# PROBLEM TO WORK ON:
Set down exactly the lines below between the line holding "- unfold g1. simpl. rewrite" and the line holding "rewrite E. by rewrite unseen_more.", inclusive; no other line belongs in the answer.

# GIVEN INFORMATION:

(** *** The two walks visit the same files *)

Definition unseen (visited : gset path) (queue : list pathbuf) : list pathbuf := filter (λ q, canonical h q ∉ visited) queue.
Lemma unseen_app v l k : unseen v (l ++ k) = unseen v l ++ unseen v k.
Proof. apply filter_app. Qed.
Lemma unseen_reverse v l : unseen v (reverse l) = reverse (unseen v l).
Proof.
  induction l as [|q l IH]; [done|]. rewrite reverse_cons, unseen_app, IH. unfold unseen at 2 3. rewrite filter_cons.
  rewrite filter_cons, filter_nil. destruct (decide (canonical h q ∉ v)); [by rewrite reverse_cons|by rewrite app_nil_r].
Qed.
Lemma unseen_more v v' l : v ⊆ v' → unseen v' (unseen v l) = unseen v' l.
Proof.
  intros Hv. induction l as [|q l IH]; [done|]. unfold unseen in *. rewrite !filter_cons. destruct (decide (canonical h q ∉ v)).
  - rewrite filter_cons. destruct (decide (canonical h q ∉ v')); by rewrite IH.
  - rewrite IH. by rewrite decide_False by set_solver.
Qed.
Definition checked (p : pathbuf) : Prop := embeddable p ∧ static_loads p.
(** What the walk has taken up it keeps. *)
Lemma walk_keeps fuel queue g g' p : p ∈ modules g → walk h fuel None queue g = Some (Ok g') → p ∈ modules g'.
Proof.
  revert queue g. induction fuel as [|fuel IH]; intros queue g Hp Hw; [done|]. cbn [walk] in Hw.
  destruct queue as [|q queue]; [by simplify_eq|]. case_bool_decide; [by eapply IH|].
  destruct (module_dependencies h None q); [|done]. eapply IH; [|exact Hw]. simpl. apply elem_of_app. by left.
Qed.
Lemma walks_agree fp fb visited qp qb g g' :
  (∀ p deps, p ∈ modules g' → is_json p = true → module_dependencies h None p = Ok deps → deps = []) →
  visited = dom (path_to_id g) → unseen visited qp = unseen visited qb → (∀ q, q ∈ qp → embeddable q) → Forall checked (modules g) →
  preflight_walk c fp visited qp = Some (Ok tt) → walk h fb None qb g = Some (Ok g') → Forall checked (modules g').
Proof.
  intros Hj. remember (fp + fb) as n eqn:Hn. revert fp fb visited qp qb g Hn.
  induction n as [n IH] using lt_wf_ind. intros fp fb visited qp qb g -> Hv Hq Hemb Hg Hp Hb.
  destruct fb as [|fb]; [done|]. destruct qb as [|b qb]; [by simpl in Hb; simplify_eq|].
  destruct fp as [|fp]; [done|].
  assert (Hin : is_Some (path_to_id g !! canonical h b) ↔ canonical h b ∈ visited) by (by rewrite Hv, elem_of_dom).
  cbn [walk] in Hb. case_bool_decide as Hbv.
  { apply (IH (S fp + fb) ltac:(lia) (S fp) fb visited qp qb g); try done. rewrite Hq. unfold unseen. rewrite filter_cons.
    rewrite decide_False by (intros Hno; by apply Hno, Hin). done. }
  assert (Hbn : canonical h b ∉ visited) by (intros Hin'; by apply Hbv, Hin). unfold unseen in Hq at 2.
  rewrite filter_cons, decide_True in Hq by done. fold (unseen visited qb) in Hq.
  destruct qp as [|p qp]; [done|]. cbn [preflight_walk] in Hp. case_bool_decide as Hpv.
  { apply (IH (fp + S fb) ltac:(lia) fp (S fb) visited qp (b :: qb) g); try done.
    - unfold unseen in Hq at 1. rewrite filter_cons, decide_False in Hq by (intros Hno; by apply Hno). fold (unseen visited qp) in Hq.
      rewrite Hq. unfold unseen. by rewrite filter_cons, decide_True by done.
    - intros q Hq'. apply Hemb. by right.
    - cbn [walk]. by rewrite bool_decide_eq_false_2 by done. }
  unfold unseen in Hq at 1. rewrite filter_cons, decide_True in Hq by done. fold (unseen visited qp) in Hq. injection Hq as -> Hq.
  destruct (preflight_file c b) as [next|] eqn:Ep; [|done]. destruct (module_dependencies h None b) as [deps|] eqn:Ed; [|done].
  assert (b ∈ modules g') as Hbg by (eapply walk_keeps, Hb; simpl; apply elem_of_app; right; left).
  destruct (preflight_file_agrees b next deps (λ Hjb, Hj b deps Hbg Hjb Ed) Ep Ed) as (Hst & -> & He).
  set (g1 := {| modules := modules g ++ [b]; path_to_id := _ |}) in *.
  apply (IH (fp + fb) ltac:(lia) fp fb ({[canonical h b]} ∪ visited) (reverse deps.*2 ++ qp) (reverse (filter (λ q, path_to_id g1 !! canonical h q = None) deps.*2) ++ qb) g1); try done.
  - unfold g1. simpl. rewrite dom_insert_L. by rewrite Hv.
  - rewrite !unseen_app, !unseen_reverse. f_equal.
    + f_equal. assert (E : filter (λ q, path_to_id g1 !! canonical h q = None) deps.*2 = unseen ({[canonical h b]} ∪ visited) deps.*2).
      { unfold unseen. apply list_filter_iff. intros q. unfold g1. simpl. rewrite <-not_elem_of_dom, dom_insert_L, <-Hv. done. }
      rewrite E. by rewrite unseen_more.
    + rewrite <-(unseen_more visited _ qp), <-(unseen_more visited _ qb) by set_solver. by rewrite Hq.
  - intros q [Hq'|Hq']%elem_of_app; [by apply He, elem_of_reverse|apply Hemb; by right].
  - unfold g1. simpl. apply Forall_app. split; [done|]. apply Forall_singleton. split; [apply Hemb; left|done].
Qed.

(** *** The check ends *)

Definition pre_depends (p q : pathbuf) : Prop := ∃ deps, preflight_file c p = Ok deps ∧ q ∈ deps.
Lemma preflight_total (U : gset path) :
  (∀ p q, canonical h p ∈ U → pre_depends p q → canonical h q ∈ U) →
  ∀ n visited queue, size (U ∖ visited) = n → (∀ q, q ∈ queue → canonical h q ∈ U) →
  ∃ fuel, ∀ fuel', fuel ≤ fuel' → is_Some (preflight_walk c fuel' visited queue).
Proof.
  intros Hdep. induction n as [n IHn] using lt_wf_ind. intros visited queue Hn. induction queue as [|p queue IHq]; intros Hq.
  { exists 1. intros [|f] ?; [lia|]. simpl. eauto. }
  destruct (decide (canonical h p ∈ visited)) as [Hp|Hp].
  { destruct IHq as [fuel Hf]; [intros; apply Hq; by right|]. exists (S fuel). intros [|f] Hle; [lia|]. simpl.
    rewrite bool_decide_eq_true_2 by done. apply Hf. lia. }
  destruct (preflight_file c p) as [deps|e] eqn:Ed.
  2:{ exists 1. intros [|f] Hle; [lia|]. simpl. rewrite bool_decide_eq_false_2, Ed by done. eauto. }
  destruct (IHn (size (U ∖ ({[canonical h p]} ∪ visited)))) with (visited := {[canonical h p]} ∪ visited) (queue := reverse deps ++ queue)
    as [fuel Hf]; [|done| |].
  - rewrite <-Hn. apply subset_size. assert (canonical h p ∈ U) by (apply Hq; left). set_solver.
  - intros q [Hin|Hin]%elem_of_app; [rewrite elem_of_reverse in Hin|apply Hq; by right]. apply (Hdep p); [apply Hq; left|by exists deps].
  - exists (S fuel). intros [|f] Hle; [lia|]. simpl. rewrite bool_decide_eq_false_2, Ed by done. apply Hf. lia.
Qed.
End preflight.

(** ** The output *)

(** What the operations on files are documented to do.  [alias p q]: the two paths name one
    file, as hard links do; a copy of a file onto itself is documented to truncate it. *)
Record disk_laws {D} (d : Disk D) (alias : pathbuf → pathbuf → Prop) : Prop := {
  law_create : ∀ q p s r s' f, d_create_dir_all d q s = (r, s') → d_open d p s = Some f → d_open d p s' = Some f;
  law_copy : ∀ src dst s s', ¬ alias src dst → d_copy d src dst s = (Ok tt, s') →
    ∃ bytes, d_open d src s = Some (file_of bytes) ∧ d_open d dst s' = Some (file_of bytes);
  law_append : ∀ p t s s' bytes, d_append d p t s = (Ok tt, s') → d_open d p s = Some (file_of bytes) →
    d_open d p s' = Some (file_of (bytes ++ t));
  law_metadata : ∀ p s r s', d_metadata d p s = (r, s') → d_open d p s' = d_open d p s;
  law_permissions : ∀ p m s r s', d_set_permissions d p m s = (r, s') → d_open d p s' = d_open d p s;
}.
(** What they leave alone, whether they fail or not: directories that are made do not hide a
    file, and an operation on [q] changes no file that [q] is not a name of. *)
Definition keeps {D} (d : Disk D) (alias : pathbuf → pathbuf → Prop) (q : pathbuf) (s s' : D) : Prop :=
  ∀ p f, ¬ alias p q → d_open d p s = Some f → d_open d p s' = Some f.
Record frame_laws {D} (d : Disk D) (alias : pathbuf → pathbuf → Prop) : Prop := {
  frame_create : ∀ q p s r s' f, d_create_dir_all d q s = (r, s') → d_open d p s = Some f → d_open d p s' = Some f;
  frame_copy : ∀ src q s r s', d_copy d src q s = (r, s') → keeps d alias q s s';
  frame_append : ∀ q t s r s', d_append d q t s = (r, s') → keeps d alias q s s';
  frame_read : ∀ q s r s', d_read d q s = (r, s') → keeps d alias q s s';
  frame_write : ∀ q t s r s', d_write d q t s = (r, s') → keeps d alias q s s';
  frame_metadata : ∀ q s r s', d_metadata d q s = (r, s') → keeps d alias q s s';
  frame_permissions : ∀ q m s r s', d_set_permissions d q m s = (r, s') → keeps d alias q s s';
  frame_codesign : ∀ l q s r s', d_codesign d l q s = (r, s') → keeps d alias q s s';
  frame_remove : ∀ q s r s', d_remove_file d q s = (r, s') → keeps d alias q s s';
  remove_removes : ∀ q s s', d_remove_file d q s = (Ok tt, s') → d_open d q s' = None;
}.
Lemma io_bind_ok {D A B} (m : Io D A) (f : A → Io D B) s b s' :
  (m ≫= f) s = (Ok b, s') → ∃ a s1, m s = (Ok a, s1) ∧ f a s1 = (Ok b, s').
Proof. unfold mbind, Io_bind. destruct (m s) as [[a|e] s1]; [eauto|done]. Qed.
Lemma io_bind_err {D A B} (m : Io D A) (f : A → Io D B) s e s' :
  (m ≫= f) s = (Err e, s') → m s = (Err e, s') ∨ ∃ a s1, m s = (Ok a, s1) ∧ f a s1 = (Err e, s').
Proof. unfold mbind, Io_bind. destruct (m s) as [[a|e1] s1]; [eauto|]. intros [= <- <-]. by left. Qed.
Lemma map_err_ok {D A} f (m : Io D A) s a s' : map_err f m s = (Ok a, s') → m s = (Ok a, s').
Proof. unfold map_err. by destruct (m s) as [[]]. Qed.
Lemma map_err_err {D A} f (m : Io D A) s e s' : map_err f m s = (Err e, s') → ∃ e', e = compile_error (f e') ∧ m s = (Err e', s').
Proof. unfold map_err. destruct (m s) as [[|e'] s1]; [done|]. intros [= <- <-]. eauto. Qed.
Lemma file_of_inj b1 b2 : file_of b1 = file_of b2 → b1 = b2.
Proof.
  intros H. assert (Hr : ∀ a n, get b1 a n = get b2 a n) by (intros; by injection H as _ ->).
  assert (Hl : len b1 = len b2) by (by injection H). pose proof (Hr 0%Z (len b1)) as E.
  rewrite <-(app_nil_r b1) in E at 1. rewrite get_0_app in E by done. rewrite Hl in E.
  rewrite <-(app_nil_r b2) in E at 1. rewrite get_0_app in E by done. by simplify_eq.
Qed.

Section output.
Context (c : CompileHost) {D : Type} (d : Disk D) (alias : pathbuf → pathbuf → Prop).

# RESULT:
  - unfold g1. simpl. rewrite dom_insert_L. by rewrite Hv.
  - rewrite !unseen_app, !unseen_reverse. f_equal.
    + f_equal. assert (E : filter (λ q, path_to_id g1 !! canonical h q = None) deps.*2 = unseen ({[canonical h b]} ∪ visited) deps.*2).
      { unfold unseen. apply list_filter_iff. intros q. unfold g1. simpl. rewrite <-not_elem_of_dom, dom_insert_L, <-Hv. done. }
      rewrite E. by rewrite unseen_more.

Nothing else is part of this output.